Alfa, Bravo, Charlie, Delta tiene una estructura circular y una cadencia propia. Por un lado los relatos protagonizados por Gemma Jackson donde recuerda su vida en las bases militares donde fue enviado su padre, por otro, las historias protagonizadas por mujeres adultas que se cuestionan sobre sus relaciones con los hombres. Hay una imagen que se repite en varios relatos de Stephanie Vaughn: la nieve, el hielo y el frío que congela ríos (y, casi, las cataratas del Niágara), paisajes gélidos por donde se mueven un puñado de personajes ante un instante en apariencia rutinario pero que enmascara un momento crucial en un intento de mantener un orden en su vida; personajes que hacen algo inesperado como cruzar un río congelado y desaparecer en la oscuridad de la noche tras abandonar el ejército o salir cuando los niños duermen para hacer un ángel de nieve que libere las tensiones de una vida familiar anodina, el frío que clarifica y enmudece su rabia y los contiene y aquieta.
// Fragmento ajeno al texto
(** * StudyHub backend: the behaviour-classification and adaptive-policy loop

    A shallow embedding of the focus-analysis loop of [backend/main.py]:

    - [AntiGravityOrchestrator.infer_learning_event]  (event classifier),
    - [AntiGravityOrchestrator.log_decision]          (decision logger),
    - [AntiGravityOrchestrator.should_teach],
    - [AntiGravityOrchestrator.generate_focus_plan],
    - [AntiGravityOrchestrator.adapt_plan]            (plan adapter),
    - [analyze_focus] from the result of the face detection on (the loop
      that draws a detected face, temporal smoother, intervention gate,
      logging gate, escalation, the log of the session, the [except]
      branch),
    - the endpoints [save_focus_session], [get_student_model],
      [get_decision_logs], [get_learning_events] and [adapt_focus_plan],
    - [OpenNoteCorrelationEngine]                     (reaction correlations),
    - [FocusSession] with [FocusSessionManager.record_interaction] and
      [log_focus_behavior],
    - [AntiGravityOrchestrator.update_concept_node]   (knowledge graph).

    Conventions of the embedding.

    - Python dicts with a fixed set of keys are records; a key that the code
      reads with [.get(key, default)] is an [option] field, [None] standing
      for an absent key.
    - The process-wide dicts [STUDENT_MODELS], [LEARNING_EVENTS] and
      [DECISION_LOGS] are finite maps keyed by user id, [FOCUS_SESSIONS] is
      one keyed by session id; they are threaded through every function
      that touches them.
    - Python floats are binary64 values ([PrimFloat.float]); Python ints are
      [Z].
    - [datetime.now()] is an argument of each function that reads the clock.
      A [datetime] is a number of microseconds; [isoformat] followed by
      [fromisoformat] is the identity on such values, so timestamps are
      stored as they are.  [datetime.now().timestamp()] is a float argument.
    - The uuid of a decision or plan and the human-readable texts built with
      f-strings ([reason], [change], [rationale], [alternatives_considered])
      are never read back by the code and are left out of the records.
    - A dict that the code builds itself is a record with the field types
      the code gives it (student models, plans, decisions).  The
      [behavioral_signals] dict of the classifier is read field by field
      with Python's truth test and comparisons, so its values are kept as
      they come ([pyval]) and a comparison that Python refuses raises
      [TypeError] in the model too.  The timestamp of an adaptation is
      kept as [datetime.fromisoformat] sees it ([Stamp]), so the cooldown
      test of [adapt_plan] raises in the model where it raises in the
      source.  The other fields of a focus plan keep the types that
      [generate_focus_plan] and [adapt_plan] write: a plan sent by a client
      with ["adaptations"] null or with a duration that is not a number
      makes the source raise at the first operation on that value and is
      outside the model; nothing below says that [adapt_plan] returns on
      such a plan.
    - An exception is a value of [Exn]; the [except] branch of an endpoint
      answers with [str(e)], which is not modelled beyond the exception.
    - Image decoding and face detection are external: [analyze_focus]
      receives [len(faces)].  What follows the detection is modelled: the
      loop that draws a detected face reads [gray], a local that is bound
      only when the Haar cascade did the detection, and [eye_cascade], a
      name bound nowhere in the module, so a request with a detected face
      raises [NameError] there, before the student-model update, and is
      answered by the [except] branch with the state as it was. *)

From Stdlib Require Import ZArith Lia Bool.
From Stdlib Require Import Floats.PrimFloat Uint63.
From Stdlib Require Floats.FloatAxioms.
From stdpp Require Import base option list strings gmap.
Mi padre se sirvió una copa y se reclinó para contarnos una historia. La primera vez que jugó a aquel juego era un soldado y estaba a bordo de un barco con destino a Inglaterra. El barco formaba parte de uno de los mayores convoyes que cruzaron el Atlántico durante la Segunda Guerra Mundial. El mar estaba agitado, los submarinos alemanes se encontraban cerca, algunos hombres se habían mareado y todos tenían los nervios a flor de piel. Los soldados se pusieron a jugar y estuvieron jugando la misma partida de las preguntas durante dos días. «El resplandor rojo de un cohete» era la respuesta que estuvieron buscando y mi padre, el que la había pensado.
Aquella anécdota resultó lo más parecido a una historia de guerra que nos contó mi padre en toda su vida. Fue de Inglaterra a la playa de Normandía y, más adelante, a la batalla de las Ardenas. Sin embargo, siempre que recordaba la guerra nos hablaba de hombres valientes y llenos de vida que no habían sufrido ningún ataque todavía. Cuando terminó de hablar, mi padre miró el vaso de whisky como lo habría mirado un bebedor empedernido: como si contuviese una profecía.
Stephanie Vaughn. Alfa, Bravo, Charlie, Delta. Traducción Ana Crespo. Sajalín editores.